Records contained in a dataset

(** The part of [pull_group] that removes snapshots. *)
Lemma vanished_part io p ol source stats w (off : Z -> Prop) time d :
  (forall x, x ∈ source <-> off x) ->
  is_Some (g_snaps (w_group w) !! time) -> (~ off time -> g_snaps (w_group w) !! time = Some d) ->
  let fin := if remove_vanished p then
      if negb (gi_list io && g_exists (w_group w)) then (Err "scandir failed", w_group w) else
      remove_vanished_snapshots io ol source (fst <$> map_to_list (g_snaps (w_group w))) stats (w_group w)
    else (Ok stats, w_group w) in
  (is_Some (g_snaps fin.2 !! time) \/ (remove_vanished p = true /\ ~ off time /\ is_protected d = false)) /\
  (~ off time -> remove_vanished p = false \/ is_protected d = true -> g_snaps fin.2 !! time = Some d).
Proof.
  intros Hoff Hs Hno fin. subst fin. destruct (remove_vanished p); [|split; [by left|auto]].
  destruct (negb _); [split; [by left|auto]|].
  destruct (remove_vanished_snapshots _ _ _ _ _ _) as [r g'] eqn:E. cbn [snd].
  pose proof (remove_vanished_spec _ _ _ _ _ _ _ _ E) as Hr. split.
  - destruct (decide (time ∈ source)) as [Hin|Hin].
    + left. destruct Hs as [d1 Hd1]. exists d1. apply Hr; auto.
    + rewrite Hoff in Hin. destruct (is_protected d) eqn:Ep; [|by right]. left. exists d. apply Hr; auto.
  - intros Hn [?|Hp]; [done|]. apply Hr; auto.
Qed.

(** C14.  What a pull removes.  Whatever fails, a snapshot of the group that was there before is still there after the
    pull, unless vanished snapshots are to be removed, the source does not offer it and it is not
    protected; and a snapshot that is not offered is not changed if it is protected or if vanished
    snapshots are not to be removed. *)
Theorem pull_group_removals io p ol ty id listed w r w' :
  pull_group P J V L sort io p ol ty id listed w = (r, w') ->
  forall time d, g_snaps (w_group w) !! time = Some d ->
    (is_Some (g_snaps (w_group w') !! time) \/
     (remove_vanished p = true /\ ~ offered p listed time /\ is_protected d = false)) /\
    (~ offered p listed time -> remove_vanished p = false \/ is_protected d = true ->
     g_snaps (w_group w') !! time = Some d).
Proof using Hsort.
  unfold pull_group. intros E time d Hd.
  assert (w_group w' = w_group w -> (is_Some (g_snaps (w_group w') !! time) \/
     (remove_vanished p = true /\ ~ offered p listed time /\ is_protected d = false)) /\
    (~ offered p listed time -> remove_vanished p = false \/ is_protected d = true ->
     g_snaps (w_group w') !! time = Some d)) as Hsame by (intros ->; eauto).
  destruct listed as [items|e|e] eqn:El; [|apply Hsame; by simplify_eq..].
  destruct (filter_out_in_progress _ _) as [l|e|e] eqn:Ef; [|apply Hsame; by simplify_eq..].
  destruct (last_successful_backup _ _) as [last|e|e]; [|apply Hsame; by simplify_eq..].
  set (cands := candidates _ _ _ _ _ _ _) in E.
  pose proof (offered_candidates p (gi_dir_ok io) _ (w_group w) _ _ _ eq_refl Ef : forall x, x ∈ cands.*1 <-> _) as Hoff.
  destruct (select _ _ _ _ _ _ _) as [sel [already transfer]] eqn:Es.
  assert (sel ⊆ cands) as Hsel by (pose proof (select_subset p (default I64_MIN last)
    (cutoff p (Z.of_nat (length cands))) 0 cands skip_new skip_new) as Hx; by rewrite Es in Hx).
  destruct (if 0 <? si_count already then _ else _); [|apply Hsame; by simplify_eq..].
  destruct (if 0 <? si_count transfer then _ else _); [|apply Hsame; by simplify_eq..].
  destruct (collect_reusable _ _ _ _ _ _) as [r0 enc]. destruct r0; [|apply Hsame; by simplify_eq..]. clear Hsame.
  destruct (pull_snapshots _ _ _ _ _ _ _ _ _ _ _ _ _) as [r1 w1] eqn:E1.
  destruct (pull_snapshots_others _ _ _ _ _ _ _ _ _ _ _ E1 time) as [Hsame1 Hsome1].
  cbn [w_group] in Hsame1, Hsome1. specialize (Hsome1 (ex_intro _ d Hd)).
  assert (~ offered p (Ok items) time -> g_snaps (w_group w1) !! time = Some d) as Hno.
  { intros Hno. rewrite Hsame1; [done|]. intros (x & -> & Hx)%list_elem_of_fmap. apply Hno, Hoff.
    apply list_elem_of_fmap_2. by apply Hsel. }
  destruct r1 as [stats|e|e]; [|simplify_eq; by eauto..].
  set (fin := if remove_vanished p then _ else _) in E.
  assert (w_group w' = fin.2) as ->.
  { destruct fin as [r2 g2]. by destruct r2; [destruct (if 1 <? _ then _ else _)|..]; simplify_eq. }
  clear E. apply (vanished_part io p ol cands.*1 stats w1 (offered p (Ok items)) time d Hoff Hsome1 Hno).
Qed.
End group_spec.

[What needs to be done]: Write out only the lines from the very start of the entries above to the line that includes "d. apply Hr; auto.", both ends included, each one unchanged.

[Result for this task]:
(** The part of [pull_group] that removes snapshots. *)
Lemma vanished_part io p ol source stats w (off : Z -> Prop) time d :
  (forall x, x ∈ source <-> off x) ->
  is_Some (g_snaps (w_group w) !! time) -> (~ off time -> g_snaps (w_group w) !! time = Some d) ->
  let fin := if remove_vanished p then
      if negb (gi_list io && g_exists (w_group w)) then (Err "scandir failed", w_group w) else
      remove_vanished_snapshots io ol source (fst <$> map_to_list (g_snaps (w_group w))) stats (w_group w)
    else (Ok stats, w_group w) in
  (is_Some (g_snaps fin.2 !! time) \/ (remove_vanished p = true /\ ~ off time /\ is_protected d = false)) /\
  (~ off time -> remove_vanished p = false \/ is_protected d = true -> g_snaps fin.2 !! time = Some d).
Proof.
  intros Hoff Hs Hno fin. subst fin. destruct (remove_vanished p); [|split; [by left|auto]].
  destruct (negb _); [split; [by left|auto]|].
  destruct (remove_vanished_snapshots _ _ _ _ _ _) as [r g'] eqn:E. cbn [snd].
  pose proof (remove_vanished_spec _ _ _ _ _ _ _ _ E) as Hr. split.
  - destruct (decide (time ∈ source)) as [Hin|Hin].
    + left. destruct Hs as [d1 Hd1]. exists d1. apply Hr; auto.
    + rewrite Hoff in Hin. destruct (is_protected d) eqn:Ep; [|by right]. left. exists d. apply Hr; auto.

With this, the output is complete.